В ставшей уже привычной ему манере он использовал свои выдающиеся синкретические способности для создания индивидуальной рубенсовской модели, в которой слились воедино конкретные качества конкретных персонажей и его собственные понятия о прекрасном, унаследованные от любимых мастеров прошлого: Микеланджело, Тициана, Веронезе. Отказавшись от плоской мизансцены, едва углубленной академически скупым намеком на оптическую иллюзию, создаваемую какой-нибудь веткой или драпировкой, выбившейся на первый план, какой-нибудь колонной, притаившейся в глубине, да еще суженной законами перспективы, он строит композицию полотна и располагает персонажей в соответствии с собственным чутьем, которое Эжен Делакруа назвал «наукой планировки». Это качество «поднимает его над всеми остальными, даже самыми опытными рисовальщиками. Когда последним удается добиться похожего эффекта, это кажется их удачей; он же, даже отступая от заданной линии, всегда остается верен главному принципу». 170
Его полотно всегда строится на нескольких уровнях, а основной теме всегда сопутствуют побочные темы, проясняющие смысл сюжета или придающие ему большую выразительность. Успение сопровождается присутствием «зрителей», которые смотрят в небо и вытягивают руки, словно пытаясь удержать возносящуюся Богородицу. В сцене воздвижения Креста мы видим рабов, натягивающих веревки. Во время снятия с Креста апостолы тесно облепляют по бокам орудие пытки, чтобы не дать телу распятого Христа упасть, а внизу уже преклонили колени женщины, готовые принять Его, подставив грудь. Картина напоминает не столько театральную мизансцену, сколько живое, полное драматизма действо. Каждое событие разворачивается под взорами и при участии большого скопления людей, причем каждого из присутствующих отличает собственное отношение к происходящему. Рубенс дезорганизует зрительское восприятие обилием деталей, нарушающих все мыслимые и немыслимые законы симметрии и равновесия, провозглашенные не только мастерами Возрождения, но и академистами, его римскими современниками Гверчино или Гвидо Рени. Он словно увлекает зрителя за пределы полотна, ограниченного рамой. Ему случалось даже вернуться к давно законченной картине («Поклонение волхвов» из антверпенской ратуши), чтобы продлить движение, которого не хватало. В конце концов он вписал в толпу поклоняющихся собственный автопортрет.
Его искусство создает впечатление полного пренебрежения к любым законам, кроме законов риторики, того зажигательного огня, который позволяет трибуну страстной речью поднять целую толпу и рассказом о героических подвигах увлечь ее к вечному блаженству. Корни этого явления берут начало в том духе новизны, которым отмечен весь XVII век: «От Возрождения его отличает новый порядок ценностей, выдвигающий на первое место не просто человека в этом мире, но человека высоких духовных качеств, готового сражаться за утверждение вечного блаженства. Вот в чем черпали вдохновение художники этого времени.
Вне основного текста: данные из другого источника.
(* ===== verification/ExampleMachine.v ===== *)
(** * A small machine

    A machine with eighteen frames and an in-memory file system, on which the theorems
    about the VM system are applied to concrete executions: the hypotheses they make
    are those of a running system, not only of an idle one. *)
From S2P Require Import Prelude Bitmap Vmstats Tlb Ram Segments Kmalloc KmallocProofs Machine Swapfile Coremap Objects.
From S2P Require Import Vm Addrspace Proc VmInv Replacement FaultProofs AddrspaceProofs ProcProofs.
Import Bitmap Vmstats Tlb Segments Kmalloc KmallocProofs Machine Swapfile Coremap Objects Vm Addrspace Proc
  VmInv Replacement FaultProofs AddrspaceProofs ProcProofs.

Module ExampleMachine.

(** ** Files in memory *)

(** A file is its size and its bytes. *)
Record files : Type := mkFiles { file_size : Z -> Z; file_byte : Z -> Z -> Z }.

Definition files_read (f : files) (v off len : Z) : Z * Z * (Z -> Z) * files :=
  let n := Z.max 0 (Z.min len (file_size f v - off)) in
  (0, len - n, fun k => file_byte f v (off + k), f).
Definition files_write (f : files) (v off len : Z) (d : Z -> Z) : Z * Z * files :=
  (0, 0, mkFiles
    (fun v' => if v' =? v then Z.max (file_size f v) (off + len) else file_size f v')
    (fun v' a => if (v' =? v) && (off <=? a) && (a <? off + len) then d (a - off) else file_byte f v' a)).

#[global] Instance files_ops : VnodeOps := {|
  fstore := files;
  vop_read := files_read;
  vop_write := files_write;
  vfs_open f path _ := (0, if String.eqb path "prog" then 3 else 1, f);
  vfs_close f _ := f;
  vop_incref f _ := f
|}.

#[global] Instance files_laws : VnodeLaws.
Proof.
  refine {| fsize := file_size : fstore -> Z -> Z; fbyte := file_byte : fstore -> Z -> Z -> Z |}.
  - intros f v off len e r d f' H Ho Hl. unfold vop_read, files_ops, files_read in H. inv H.
    split_and!; try done; try lia. intros _. split; [lia|done].
  - intros f v off len d r f' H Ho Hl. unfold vop_write, files_ops, files_write in H. inv H.
    cbn. rewrite Z.eqb_refl. split_and!; try done.
    + intros v' Hv. by rewrite (proj2 (Z.eqb_neq _ _) Hv).
    + intros k Hk. rewrite (proj2 (Z.leb_le _ _)), (proj2 (Z.ltb_lt _ _)) by lia. cbn. f_equal. lia.
    + intros v' a Ha Hor.
      destruct (Z.eqb_spec v' v) as [->|]; [|done]. destruct (Z.leb_spec off a), (Z.ltb_spec a (off + len)); cbn; try done.
      destruct Hor as [?|Hn]; [done|]. exfalso. apply Hn. lia.
Defined.

Lemma files_reads_ok v : reads_ok v.
Proof. intros f off len er rs d f' H. unfold vop_read, files_ops, files_read in H. by inv H. Qed.

(** ** The machine just after start-up *)

Definition free_entry : coremap_entry := mkCe 0 0 0 true 0.
Definition kernel_entry : coremap_entry := mkCe 0 0 0 false 0.

(** File 1 is the swap file, file 2 a program. *)
Definition boot_files : files := mkFiles (fun v => if v =? 2 then 0x3000 else 0) (fun v a => (v * 7 + a) mod 256).

Definition machine (frames : nat) : kstate :=
  mkK (Ram.mkRam 0 0) true (kernel_entry :: replicate frames free_entry) (1 + Z.of_nat frames) []
    kheap0 ∅ ∅ ∅
    (mkTlb ((fun i => (TLBHI_INVALID (Z.of_nat i), TLBLO_INVALID)) <$> seq 0 64) 0)
    vms0 1 (Some (mkBitmap SWAPFILE_MAX_PAGES (replicate 288 0))) boot_files (fun a => a mod 253)
    ∅ 0 ∅ (replicate 99 0) 0.

Lemma heap_ok_kheap0 : heap_ok kheap0.
Proof.
  split; cbn [kheap0 allbase pagerefs sizebases kheaproots]; try done.
  - intros a Ha. by apply not_elem_of_nil in Ha.
  - constructor.
  - assert (subpages kheap0 ++ rootpages kheap0 = []) as -> by (vm_compute; reflexivity). constructor.
  - intros t l Hl. apply lookup_replicate in Hl as [-> _]. split; [constructor|].
    intros a Ha. by apply not_elem_of_nil in Ha.
  - intros a Ha. by apply not_elem_of_nil in Ha.
  - intros r root Hr. apply lookup_replicate in Hr as [-> _]. split; [done|by left].
Qed.

Lemma owned_kheap0 : owned kheap0 = ∅.
Proof. vm_compute. reflexivity. Qed.

Lemma kinv_machine n : Z.of_nat n < 2 ^ 17 -> kinv ∅ ∅ ∅ (machine n).
Proof.
  intros Hn. assert (Hpg : pages ∅ ∅ (machine n) = ∅).
  { unfold pages. change (kheap_st (machine n)) with kheap0. rewrite owned_kheap0. set_solver. }
  assert (Hnone : forall t j, pte (machine n) t j = None).
  { intros t j. unfold pte. change (inner_pts (machine n)) with (∅ : gmap Z (list pt_entry)).
    by rewrite lookup_empty. }
  split.
  - done.
  - cbn [machine coremap num_frames length]. rewrite length_replicate. lia.
  - cbn [machine num_frames]. lia.
  - by exists kernel_entry.
  - apply heap_ok_kheap0.
  - change (kheap_st (machine n)) with kheap0. rewrite owned_kheap0. set_solver.
  - rewrite Hpg. intros p Hp. by apply elem_of_empty in Hp.
  - change (kheap_st (machine n)) with kheap0. rewrite owned_kheap0, union_empty_l_L.
    intros i c Hi. by apply elem_of_empty in Hi.
  - intros i c Hc. by rewrite lookup_empty in Hc.
  - intros t j e He. by rewrite Hnone in He.
  - intros t j e t' j' e' He. by rewrite Hnone in He.
  - split_and!; [done| |intros t j e t' j' e' He; by rewrite Hnone in He].
    exists (mkBitmap SWAPFILE_MAX_PAGES (replicate 288 0)).
    split; [done|]. split; [by apply wf_replicate|]. split; [done|].
    intros t j e He. by rewrite Hnone in He.
  - split; [constructor|]. intros m Hm. by apply not_elem_of_nil in Hm.
  - split; [constructor|]. split.
    + intros q. cbn [machine segtabs procs kobjs]. rewrite !lookup_empty. split; by intros [].
    + intros q Hq. by apply not_elem_of_nil in Hq.
  - intros q [Hq|[[x Hx]|[[x Hx]|[x Hx]]]]; [by apply not_elem_of_nil in Hq|..];
      cbn [machine segtabs procs kobjs] in Hx; by rewrite lookup_empty in Hx.
  - intros t l Hl. cbn [machine inner_pts] in Hl. by rewrite lookup_empty in Hl.
  - intros a x Hx. cbn [machine addrspaces] in Hx. by rewrite lookup_empty in Hx.
Qed.

(** ** A process with a stack and a program segment *)

Definition blank : segment := mkSegment 0 0 0 false false false 0 0 0.
Definition junk : Z * list segment := (0, [blank; blank; blank]).

Definition junk_proc : proc := mkProc 0 77 78 79 80 81 true 82 83 [].

(** A process runs; its structure and its address space come from the kernel heap. *)
Definition start : M kstate unit :=
  p ← proc_create junk_proc "init";
  modify (set_curproc p);;
  _ ← proc_addthread p 0;
  mret tt.
Definition started : kstate := after start (machine 17).

Definition setup : M kstate Z :=
  as_ ← as_create junk;
  proc_setas as_;;
  as_define_region as_ 0 0x400000 0x2000 4 0 1 2 0x100;;
  as_define_region as_ 1 0x10000000 0x1000 4 2 0 2 0x2100;;
  as_define_stack as_;;
  mret as_.

Definition running : kstate := after setup started.
Definition space : Z := result 0 setup started.


Lemma setup_inv s r s' : kinv ∅ ∅ ∅ s -> segs_ok s -> setup s = Done r s' -> r <> 0 ->
  kinv ∅ (page_range r 2 ∪ ∅) ∅ s' /\ segs_ok s'.
Proof.
  intros K Hs H Hr. unfold setup in H. mgo H.
  destruct (as_create_inv ∅ ∅ s junk ret s0 K E) as (_ & _ & [[-> _]|(_ & K0 & _ & segs & _ & Hst & _)]); [done|].
  assert (Hs0 : segs_ok s0).
  { intros x tab g Hx Hg. rewrite Hst in Hx. apply lookup_insert_Some in Hx as [[_ <-]|[_ Hx]]; [|by eapply Hs].
    assert (Hb : Forall seg_ok (snd junk)) by (repeat constructor; done). rewrite Forall_forall in Hb. by apply Hb. }
  apply proc_setas_eq in E0 as (p & Hp & _ & ->).
  set (sp := set_procs _ s0) in *.
  assert (K2 : kinv ∅ (page_range ret 2 ∪ ∅) ∅ sp) by (apply kinv_put_proc; [done|right; by eexists]).
  split.
  - eapply as_define_stack_inv; [|exact E3]. eapply as_define_region_inv; [|exact E2].
    eapply as_define_region_inv; [exact K2|exact E1].
  - eapply as_define_stack_segs_ok; [|exact E3]. eapply as_define_region_segs_ok; [| |exact E2]; [|done].
    eapply as_define_region_segs_ok; [| |exact E1]; done.
Qed.

Lemma setup_runs : setup started = Done space running.
Proof. refine (returns_runs space setup started _). vm_compute. reflexivity. Qed.

Lemma start_runs : start (machine 17) = Done tt started.
Proof. refine (returns_runs tt start (machine 17) _). vm_compute. reflexivity. Qed.

Lemma start_inv s s' : kinv ∅ ∅ ∅ s -> start s = Done tt s' -> kinv ∅ ∅ ∅ s'.
Proof.
  intros K0 H. unfold start in H. mgo H.
  destruct (proc_create_spec ∅ ∅ s junk_proc "init" _ _ K0 ltac:(done) E)
    as [(_ & K & _)|(_ & _ & K & _)];
    apply (kinv_set_cur _ _ _ _ ret (pid_table s0) (kproc s0)) in K;
    unfold proc_addthread in E0; mgo E0; apply update_proc_Done in E2 as (p & Hp & ->);
    (apply kinv_put_proc; [exact K|right; by eexists]).
Qed.

Lemma started_inv : kinv ∅ ∅ ∅ started.
Proof. exact (start_inv _ _ (kinv_machine 17 ltac:(done)) start_runs). Qed.

Lemma running_inv : kinv ∅ (page_range space 2 ∪ ∅) ∅ running /\ segs_ok running.
Proof.
  eapply (setup_inv started); [exact started_inv| |exact setup_runs|by vm_compute].
  assert (Hseg : segtabs started = ∅) by (vm_compute; reflexivity).
  intros x tab g Hx. rewrite Hseg in Hx. by rewrite lookup_empty in Hx.
Qed.

(** ** A machine that has run out of frames *)

Definition miss_b (va : Z) (s : kstate) : bool :=
  bool_decide (tlb_wf (hwtlb s) /\ Z.land va TLBHI_VPAGE = va /\
               Forall (fun e => ~ matches va e) (entries (hwtlb s))).

Lemma miss_b_true va s : miss_b va s = true -> tlb_miss va s.
Proof. intros H. by apply bool_decide_eq_true in H. Qed.

(** Write faults on pages that are not in the TLB. *)
Fixpoint touches (vas : list Z) : M kstate unit :=
  match vas with
  | [] => mret tt
  | va :: vas =>
      s ← get;
      kassert "TLB miss" (miss_b va s);;
      _ ← fault_handle va;
      touches vas
  end.

Lemma touches_inv vas : forall W s s', kinv ∅ W ∅ s -> segs_ok s -> touches vas s = Done tt s' ->
  (exists W', W ⊆ W' /\ kinv ∅ W' ∅ s') /\ segs_ok s'.
Proof.
  induction vas as [|va vas IH]; intros W s s' K Hs H; cbn [touches] in H.
  - mprim. split; [by exists W|done].
  - mstep H. injection E as <- <-. mgo H. apply miss_b_true in E.
    destruct (fault_handle_inv W ∅ s va _ _ K Hs E E0) as ((W1 & H1 & K1) & _ & _ & Hseg & _).
    match type of H with touches _ ?s0 = _ =>
      assert (Hs1 : segs_ok s0) by (unfold segs_ok; by rewrite Hseg);
      destruct (IH W1 s0 s' K1 Hs1 H) as ((W2 & H2 & K2) & Hs2) end.
    split; [|done]. exists W2. split; [by etrans|done].
Qed.

(** Eight stack pages fill the memory. *)
Definition stack_pages : list Z := (fun k => 0x7ffff000 - 0x1000 * Z.of_nat k) <$> seq 0 8.
Definition full : kstate := after (touches stack_pages) running.

Lemma full_runs : touches stack_pages running = Done tt full.
Proof. refine (returns_runs tt (touches stack_pages) running _). vm_compute. reflexivity. Qed.

Lemma full_inv : (exists W, kinv ∅ W ∅ full) /\ segs_ok full.
Proof.
  destruct (touches_inv stack_pages _ running full (proj1 running_inv) (proj2 running_inv) full_runs)
    as ((W & _ & K) & Hs).
  split; [by exists W|done].
Qed.

Lemma full_miss va : miss_b va full = true -> tlb_miss va full.
Proof. apply miss_b_true. Qed.

End ExampleMachine.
Сама витающая в воздухе атмосфера порыва к чуду способствовала поиску иного искусства, отличного от Возрождения, правильность и уравновешенность которого перестали отныне восприниматься как исключительное достоинство». 171
В первые десять лет после возвращения в Антверпен творчество Рубенса, если не считать нескольких портретов и сцен охоты, почти целиком протекало в религиозном русле. Он выполнял заказы братств и духовных орденов, вместе с эрцгерцогами, которым, собственно, нечем было больше заняться, участвовал в бурных вихрях Контрреформации. Рубенс писал святых и Богородицу, писал христианские чудеса, изгнанные было кальвинистами не только из религиозного культа, но и из храмов, писал то, к чему стремилась католическая душа. Он близко сошелся с иезуитами, для которых в Генуе выполнил полотно на сюжет Обрезания, 172а в Мантуе — «Поклонение семейства Гонзага Святой Троице». Именно от иезуитов он получил один из первых своих заказов для церкви святой Вальпургии. За этим заказом вскоре последовали другие: чудеса святого Игнатия, чудеса святого Франциска-Ксаверия.
В какой мере эти произведения, весьма значительные в количественном отношении, качественно хранили верность решениям Тридентского собора? В какой мере назидательная эстетика Контрреформации, стремившейся к прославлению небесного могущества, способствовала становлению эстетики самого Рубенса? И почему, называя искусство той поры «иезуитским», к нему столь же часто применяют эпитет «рубенсовское»? Что взяло верх — искренняя вера христианина или конформизм гражданина? И действительно ли гений Рубенса не вступал в противоречие ни со временем, в которое ему пришлось жить, ни с конкретными событиями, потрясавшими его родную страну? Где нашла себе приют та область свободы, характеризующая основу творчества, которая вынуждена была мириться с догмой аллегории?